Regarding petitioner’s argument that he is entitled to reversal of the board’s denial of transportation for Lincoln because the board’s June 22, 2016 letter did not provide an explanation, reason or rationale justifying the denial, I note that petitioner cites no requirement that a rationale be provided in such letter. Moreover, as noted above, the April 21, 2016 email from the assistant superintendent for business and operations informed petitioner that respondent would consider petitioner’s appeal on the merits and any fiscal impact on the district. Indeed, respondent provides an affidavit from the assistant superintendent for curriculum and instruction (“assistant superintendent”) who states that he was present at the regularly scheduled meeting of the board on June 21, 2016 when the board reviewed and considered petitioner’s appeal of the denial of his request for transportation. This affidavit states that the board “considered the reasonableness” of petitioner’s “excuse” for not having submitted a timely request, i.e., unawareness of the deadline and belated admission to Holy Cross, and “found those excuses to be unreasonable.” As described below, the board also determined that the district would incur an additional cost if petitioner’s late request were granted. Petitioner has therefore not carried his burden with respect to this claim.
Petitioner contends that it is a “severe burden” to his family to transport Lincoln to the nonpublic school and that “[t]he additional personal transportation costs would cause harm and injury.” While I am sympathetic to petitioner and his family regarding this situation, personal hardship is not a basis for granting a late transportation request (Appeal of Goldman, 39 Ed Dept Rep 630, Decision No. 14,334; Appeal of Korzyk, 33 id. 460, Decision No. 13,113).

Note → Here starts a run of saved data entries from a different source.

(* ===== verification/Concurrent.v ===== *)
(** * Interleaved requests and the retention sweep

    Node serves many requests at once: a handler runs until an [await],
    and another handler may run before it resumes.  For POST /api/results
    the awaits that matter are those between the statements of the
    transaction, the [COMMIT], and the two statements of [pruneEvents]:
    the [SELECT] of the project's event ids and the [DELETE] of the oldest
    (src/server.js lines 73-82), which run on the pool, outside the
    transaction.  The specification (sections 4.2, 5 and 9) leaves open
    whether the ceiling of five events is exact under such interleavings.

    The model runs the in-flight requests as tasks of a state [cstate]; a
    schedule is any sequence of arrivals and task steps.
    - An arrival of POST /api/results validates the body and waits in
      [TConnect] for a client of the pool; [connect] takes one and runs
      [BEGIN], which fixes the transaction's [NOW()] ([tick]).  POST
      /api/projects waits in [TProj] for a connection for its one
      statement.
    - [TTxn] is the transaction: its statements take effect at [COMMIT],
      as one step, with [NOW()] the time of its [BEGIN].  PostgreSQL makes
      this faithful for these statements: they only insert, and the one
      read that another transaction can affect, the project upsert, waits
      for that transaction to end.  Its ids are drawn at the commit step,
      so they follow commit order; the theorems do not depend on ids'
      order.  A failed transaction is rolled back.
    - [TSelect] and [TDelete] are the two statements of the sweep.  They
      go through [pool.query] while the request still holds its client
      (released at line 229, after the sweep), so each needs a second
      connection of the pool.
    - The pool has node-postgres' default of ten connections
      ([pool_max]); a step that needs one waits while ten are held.
    The ghost field [committed] lists every event ever committed.

    The invariant [cinv] of every schedule says that the five newest
    committed events of a project are present, that a pending [DELETE]
    names only events with five younger ones, and that every present event
    with five younger ones is still to be swept by a pending task.  The
    theorems: once no request is in flight, every project has exactly its
    five newest committed events (by creation time), whatever the
    interleaving, and so at most five; with fewer than ten requests in
    flight the pending work always runs out; with ten clients held by
    requests that all wait for a connection, no schedule changes the
    database again (the pool deadlocks); and while requests are in flight
    a project can show seven events ([race_seven]). *)

From S2P Require Import Prelude JsValue Store StoreInv Retention Ingest Projects Server.
Import Js Pg PgInv Retention Ingest Projects Server.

Even absent a reasonable explanation for the delay, a late transportation request must be granted if the requested transportation can be provided under existing transportation arrangements at no additional cost to the district (Appeal of Meyerson, 46 Ed Dept Rep 421, Decision No. 15,552; Appeal of Capeling, 46 id. 400, Decision No. 15,545; Appeal of Ghaffar, 46 id. 332, Decision No. 15,524). However, where a late transportation request would result in additional cost, such transportation request may be denied. The Commissioner has consistently sustained denials of untimely applications for transportation where the transportation requested would impose additional costs upon the school district (Appeal of Lippolt, 48 Ed Dept Rep 457, Decision No. 15,914; Appeal of Mendiolaza, 48 id. 346, Decision No. 15,881). In an appeal to the Commissioner, a petitioner has the burden of demonstrating a clear legal right to the relief requested and the burden of establishing the facts upon which petitioner seeks relief (8 NYCRR §275.10; Appeal of Aversa, 48 Ed Dept Rep 523, Decision No. 15,936; Appeal of Hansen, 48 id. 354, Decision No. 15,884; Appeal of P.M., 48 id. 348, Decision No. 15,882). The Commissioner of Education will uphold a district’s transportation determination unless it is arbitrary, capricious, unreasonable or an abuse of discretion (Appeal of Lippolt, 48 Ed Dept Rep 457, Decision No. 15,914; Appeal of A.P., 48 id. 380, Decision No. 15,891).
As also stated in the assistant superintendent’s affidavit, the board “determined that an additional cost would be incurred” by the district if it provided the requested transportation because the district “contracts for transportation to Holy Cross on a per-pupil, per-month basis.” Respondent further provides an affidavit from the district’s transportation coordinator who states that the “transportation contract has an additional monthly cost of $287.10 per student” or “$2,871.00 for the 2016-2017 school year to transport [Lincoln] to Holy Cross.” Other than various conclusory statements made in the petition – i.e., that although petitioner’s transportation request was submitted after the deadline, “the district had ample time to evaluate district needs and determine the costs associated with the transportation of one pupil,” there are other Holy Cross students in respondent’s district and neighboring districts (i.e., Malverne, Valley Stream) who are being transported, and “[i]f there is an available seat and [Lincoln] is denied transportation, that’s not full utilization of buses” - petitioner has submitted no evidence to refute respondent’s contention. On this record, therefore, petitioner has not met his burden of establishing that the transportation sought can be provided to his son without additional expense incurred by the district (see Appeal of Jata, 53 Ed Dept Rep, Decision No. 16,603; Appeal of Vasilakos, 46 id. 129, Decision No. 15,463).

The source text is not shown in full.